══ Data provided

(** The [if]/[elif]/[else] chain of the Unix branch. *)
Definition unix_nice (label : string) : Z :=
  if String.eqb label "Low" then 19
  else if String.eqb label "Normal" then 0
  else if String.eqb label "High" then -5
  else -20.

(** The value [set_priority_by_value] passes to [p.nice]. *)
Definition nice_value (w : World) (label : string) : Z :=
  if String.eqb (w_platform_system w) "Windows"
  then mapping_get (windows_mapping w) label
         (psutil_getattr w "NORMAL_PRIORITY_CLASS" 32)
  else unix_nice label.

Definition set_priority_by_value (w : World) (pid : Z) (label : string)
  : Handler :=
  finally
    (fun st =>
       let r := p <- w_Process w pid ;; ph_set_nice p (nice_value w label) in
       Done (show
               match r with
               | Val _ =>
                   Information "Priority"
                     ("Set priority " ++ label ++ " for PID "
                      ++ PyStr.str_int pid)
               | Exc e =>
                   Warning "Priority"
                     ("Could not set priority: " ++ exn_str e)
               end st))
    (refresh_processes w).

(** ** Predicates used in the statements *)

(** A decimal numeral with exactly two fraction digits: an optional minus
    sign, one or more digits, a point, two digits. *)
Definition is_decimal_2f (s : string) : Prop :=
  exists sign ip d1 d2,
    s = sign ++ ip ++ "." ++ String d1 (String d2 "") /\
    (sign = "" \/ sign = "-") /\
    ip <> "" /\
    PyStr.all_digits ip = true /\
    PyStr.is_digit d1 = true /\
    PyStr.is_digit d2 = true.

(** The guard of the scaling loop of [human_bytes]. *)
Definition scale_guard (n : float) (i : nat) : bool :=
  PyFloat.ge n (Fin step) && (i <? length units - 1)%nat.

(** Two floats of the same kind: the scaling loop keeps the kind of the float: a finite value stays
    finite, a non-finite one stays what it is. *)
Definition same_kind (a b : float) : Prop :=
  match a, b with
  | Fin _, Fin _ | PInf, PInf | NInf, NInf | NaN, NaN => True
  | _, _ => False
  end.

(** One series of a chart under [append] then [pop(0)] when longer than
    [n]: the shape both chart widgets give to each of their lists. *)
Definition bpush {A : Type} (n : nat) (l : list A) (x : A) : list A :=
  let l' := (l ++ [x])%list in
  if (n <? length l')%nat then pop0 l' else l'.

(** The three series of a [MiniProcChart] have one length, within the
    bound. Every chart built by [init], [push] and [clear] is so. *)
Definition aligned (c : MiniProcChart) : Prop :=
  length (mc_cpu_data c) = length (mc_times c) /\
  length (mc_mem_data c) = length (mc_times c) /\
  Z.of_nat (length (mc_times c)) <= mc_maxlen c.

(** The same for the system graph, whose bound is 40. *)
Definition aligned_graph (g : PerfGraph) : Prop :=
  length (pg_cpu_data g) = length (pg_x_data g) /\
  length (pg_mem_data g) = length (pg_x_data g) /\
  (length (pg_x_data g) <= 40)%nat.

(** The system graph seen as a chart of bound 40. *)
Definition graph_as_chart (g : PerfGraph) : MiniProcChart :=
  mkMiniProcChart (pg_cpu_data g) (pg_mem_data g) (pg_x_data g) 40.

(** A run of [n] numbered readings, for the examples. *)
Definition reading (k : nat) : Point :=
  mkPoint (Fin (inject_Z (Z.of_nat k))) (Fin (inject_Z (Z.of_nat k) / 2))
    (PyStr.str_int (Z.of_nat k)).

Definition readings (n : nat) : list Point := map reading (seq 1 n).

(** Rows of equal key, in the order they have in a list. *)
Definition with_key {A : Type} (key : A -> Q) (q : Q) (l : list A) : list A :=
  filter (fun x => Qeq_bool (key x) q) l.

(** Descending by key. *)
Definition desc_by {A : Type} (key : A -> Q) (a b : A) : Prop :=
  (key b <= key a)%Q.

(** A process of which only the pid and the CPU reading are known. *)
Definition proc (pid : Z) (cpu : option Q) : ProcInfo :=
  mkProcInfo pid None None cpu None None None None None None None None.

(** [q] occurs in [s] as a contiguous substring. *)
Definition occurs_in (q s : string) : Prop := exists a b, s = a ++ q ++ b.

(** [q] occurs in [s] when case is ignored. *)
Definition ci_occurs_in (q s : string) : Prop :=
  occurs_in (PyStr.lower q) (PyStr.lower s).

(** The retention rule in the words of the specification: the filter text
    is empty, or occurs, case ignored, in the name, the pid as text, the
    user name or the joined command line of the row. *)
Definition retained_by (q : string) (p : ProcInfo) : Prop :=
  q = "" \/
  ci_occurs_in q (str_or_empty (pi_name p)) \/
  ci_occurs_in q (PyStr.str_int (pi_pid p)) \/
  ci_occurs_in q (str_or_empty (pi_username p)) \/
  ci_occurs_in q (PyStr.join " " (or_default (pi_cmdline p) [])).

(** The first process of a Unix system. *)
Definition init_proc : ProcInfo :=
  mkProcInfo 1 (Some "init") (Some "root") (Some 0%Q) (Some 0%Q) (Some 1)
    (Some 1000%Q) (Some "sleeping") None (Some "/sbin/init")
    (Some ["/sbin/init"]) (Some 0).

(** ** Example worlds and windows *)

(** [str(x)] for a float that has at most two decimals: the shortest
    decimal text, with at least one fraction digit. *)
Definition str_float_2dp (q : Q) : string :=
  let m := PyFloat.round_half_even (Qabs q * 100) in
  let frac :=
    if Z.eqb (m mod 10) 0
    then String (PyFloat.digit_char ((m mod 100) / 10)) ""
    else String (PyFloat.digit_char ((m mod 100) / 10))
           (String (PyFloat.digit_char (m mod 10)) "") in
  let body := PyStr.str_int (m / 100) ++ "." ++ frac in
  if Qlt_le_dec q 0 then "-" ++ body else body.

(** A live process all of whose attributes can be read; only root may
    lower a nice value below zero. *)
Definition live_handle (name : string) (threads : Z) : ProcHandle :=
  mkProcHandle (Val name) (Val "root") (Val "sleeping") (Val 1000%Q)
    (Val threads) (Val 1.5%Q) (Val 0.25%Q) (Val (4096, 0)) (Val "/sbin/init")
    (Val ["/sbin/init"]) (Val 3%nat) (Val 0%nat) (Val 0)
    (fun v => if Z.ltb v 0 then Exc (AccessDenied "psutil.AccessDenied")
              else Val tt)
    (Val tt) (Val tt) (fun _ => Val tt) (Val tt) (Val tt).

(** A process that exits between [psutil.Process(pid)] and [p.name()]. *)
Definition vanishing_handle : ProcHandle :=
  let gone := NoSuchProcess "process no longer exists" in
  mkProcHandle (Exc gone) (Exc gone) (Exc gone) (Exc gone) (Exc gone)
    (Exc gone) (Exc gone) (Exc gone) (Exc gone) (Exc gone) (Exc gone)
    (Exc gone) (Exc gone) (fun _ => Exc gone) (Exc gone) (Exc gone)
    (fun _ => Exc gone) (Exc gone) (Exc gone).

(** A Linux system without GPU support on which the processes of [procs]
    run and nobody is logged in. *)
Definition linux_world (procs : list ProcInfo) : World :=
  mkWorld "Linux" (fun _ => None) false (Val []) (Val procs) (Val procs)
    (fun pid =>
       if existsb (fun p => Z.eqb (pi_pid p) pid) procs
       then Val (live_handle "init" 1)
       else Exc (NoSuchProcess "process no longer exists"))
    (Val []) "12:00:00" (fun _ => Val "1970-01-01 00:16:40")
    (fun _ => Val "1970-01-01 00:16:40") str_float_2dp.

(** The same system at a moment when [psutil.users()] fails. *)
Definition with_users (r : Result (list User)) (w : World) : World :=
  mkWorld (w_platform_system w) (w_psutil_const w) (w_GPU_AVAILABLE w)
    (w_getGPUs w) (w_process_iter w) (w_history_iter w) (w_Process w) r
    (w_now_hms w) (w_strftime w) (w_str_datetime w) (w_str_float w).

(** The same system at a moment when the process enumeration of
    [refresh_processes] fails. *)
Definition with_process_iter (r : Result (list ProcInfo)) (w : World) : World :=
  mkWorld (w_platform_system w) (w_psutil_const w) (w_GPU_AVAILABLE w)
    (w_getGPUs w) r (w_history_iter w) (w_Process w) (w_users w)
    (w_now_hms w) (w_strftime w) (w_str_datetime w) (w_str_float w).

(** A Windows system, where psutil has the priority-class constants. *)
Definition windows_world (procs : list ProcInfo) : World :=
  let w := linux_world procs in
  mkWorld "Windows"
    (fun name =>
       if String.eqb name "IDLE_PRIORITY_CLASS" then Some 64
       else if String.eqb name "NORMAL_PRIORITY_CLASS" then Some 32
       else if String.eqb name "HIGH_PRIORITY_CLASS" then Some 128
       else if String.eqb name "REALTIME_PRIORITY_CLASS" then Some 256
       else None)
    (w_GPU_AVAILABLE w) (w_getGPUs w) (w_process_iter w) (w_history_iter w)
    (w_Process w) (w_users w) (w_now_hms w) (w_strftime w)
    (w_str_datetime w) (w_str_float w).

(** The window right after its widgets are created. *)
Definition new_window : TaskManager :=
  mkTaskManager "" [] [] [] [] "" MiniProcChart_.default "" [].

(** Five busy processes. *)
Definition five_procs : list ProcInfo :=
  [proc 11 (Some 5%Q); proc 12 (Some 40%Q); proc 13 (Some 25%Q);
   proc 14 (Some 10%Q); proc 15 (Some 15%Q)].

(** A worker process with four threads, and a window in which the row of
    process 4 is selected. *)
Definition worker9 : ProcInfo :=
  mkProcInfo 9 (Some "worker") (Some "alice") (Some 2.5%Q) (Some 0.5%Q)
    (Some 4) (Some 1000%Q) (Some "running") (Some (0, 0)) (Some "/usr/bin/worker")
    (Some ["worker"; "--fast"]) (Some 10).

Definition process4 : ProcInfo :=
  mkProcInfo 4 (Some "editor") (Some "alice") (Some 1%Q) (Some 0.5%Q)
    (Some 2) (Some 1000%Q) (Some "sleeping") (Some (0, 0)) (Some "/usr/bin/editor")
    (Some ["editor"]) (Some 0).

Definition window_with_selected (w : World) (procs : list ProcInfo) (r : nat)
  : TaskManager :=
  set_proc_table (map (row_of w []) procs) [r] new_window.

(** No character of the string is whitespace. *)
Fixpoint no_space (s : string) : bool :=
  match s with
  | EmptyString => true
  | String c s' => negb (PyStr.is_space c) && no_space s'
  end.

(** ** The first version of the window, [main.py] *)

Module MainPy.

(** The five cells [log_history] writes for one process; the fields are
    read with [proc.info[...]] and printed with [str]. *)
Definition history_row (w : World) (p : ProcInfo) : list string :=
  [w_now_hms w;
   PyStr.str_int (pi_pid p);
   str_opt (fun s => s) (pi_name p);
   str_opt (w_str_float w) (pi_cpu_percent p);
   str_opt (w_str_float w) (pi_memory_percent p)].

(** [log_history()], for the processes enumerated: one row for each, and
    no row is ever removed. *)
Definition log_history (w : World) (procs : list ProcInfo) (t : Table)
  : Table :=
  (t ++ map (history_row w) procs)%list.

End MainPy.

(** ** The buttons and the context menu of the process tab *)

(** The shape shared by [terminate_selected], [kill_selected],
    [suspend_selected] and [resume_selected]: nothing happens without a
    selection; otherwise the text of the first selected item is read with
    [int], outside any handler, and the action runs on that pid. *)
Definition on_selected (act : Z -> Handler) : Handler :=
  fun st =>
    match first_selected_text st with
    | None => Done st
    | Some text =>
        match PyStr.py_int text with
        | None => Raised (OtherError "invalid literal for int()") st
        | Some pid => act pid st
        end
    end.

Definition terminate_selected (w : World) : Handler :=
  on_selected (terminate_pid w).

Definition kill_selected (w : World) : Handler := on_selected (kill_pid w).

Definition suspend_selected (w : World) : Handler :=
  on_selected (suspend_pid w).

Definition resume_selected (w : World) : Handler := on_selected (resume_pid w).





(** [hasattr(psutil, name)] *)
Definition psutil_hasattr (w : World) (name : string) : bool :=
  match w_psutil_const w name with Some _ => true | None => false end.

(** The list the "Set Priority" submenu is built from: each label with the
    value computed beside it. Only the label is handed on to
    [set_priority_by_value]. *)
Definition menu_priorities (w : World) : list (string * Z) :=
  [("Low", psutil_getattr w "IDLE_PRIORITY_CLASS" 19);
   ("Normal", psutil_getattr w "NORMAL_PRIORITY_CLASS" 0);
   ("High", psutil_getattr w "HIGH_PRIORITY_CLASS" (-5));
   ("Realtime", psutil_getattr w "REALTIME_PRIORITY_CLASS" (-20))].

Definition priority_constants : list string :=
  ["IDLE_PRIORITY_CLASS"; "NORMAL_PRIORITY_CLASS"; "HIGH_PRIORITY_CLASS";
   "REALTIME_PRIORITY_CLASS"].

(** psutil defines the priority-class constants on Windows and nowhere
    else. *)
Definition constants_match_platform (w : World) : Prop :=
  forall name, In name priority_constants ->
    psutil_hasattr w name = String.eqb (w_platform_system w) "Windows".

(** The table a refresh fills from the processes [rows]. *)
Definition table_of (w : World) (rows : list ProcInfo) : Table :=
  map (row_of w (gpu_dict_of w)) rows.

(** ** CSV export *)

Definition process_headers : list string :=
  ["PID"; "Name"; "User"; "CPU%"; "Memory%"; "Threads"; "Start"; "Status";
   "Disk Read"; "Disk Write"; "GPU%"; "Path"; "Cmdline"; "Nice"].

Definition services_headers : list string :=
  ["Name"; "Display Name"; "Status"; "PID"].

(** The rows [export_process_csv] and [export_services_csv] hand to the CSV
    writer: the header texts, then every table row with one field for each
    column, empty where the table has no item. *)
Definition export_rows (headers : list string) (t : Table)
  : list (list string) :=
  headers ::
  map (fun row =>
         map (fun c => or_default (nth_error row c) "")
           (seq 0 (length headers)))
    t.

════

### What you should do
Reproduce, exactly as they stand in the data above, the lines from the one that holds "(** The same system at a moment when [psutil.users()]" to the one that holds "Definition with_process_iter (r", inclusive.

### Answer to the exercise
(** The same system at a moment when [psutil.users()] fails. *)
Definition with_users (r : Result (list User)) (w : World) : World :=
  mkWorld (w_platform_system w) (w_psutil_const w) (w_GPU_AVAILABLE w)
    (w_getGPUs w) (w_process_iter w) (w_history_iter w) (w_Process w) r
    (w_now_hms w) (w_strftime w) (w_str_datetime w) (w_str_float w).

(** The same system at a moment when the process enumeration of
    [refresh_processes] fails. *)
Definition with_process_iter (r : Result (list ProcInfo)) (w : World) : World :=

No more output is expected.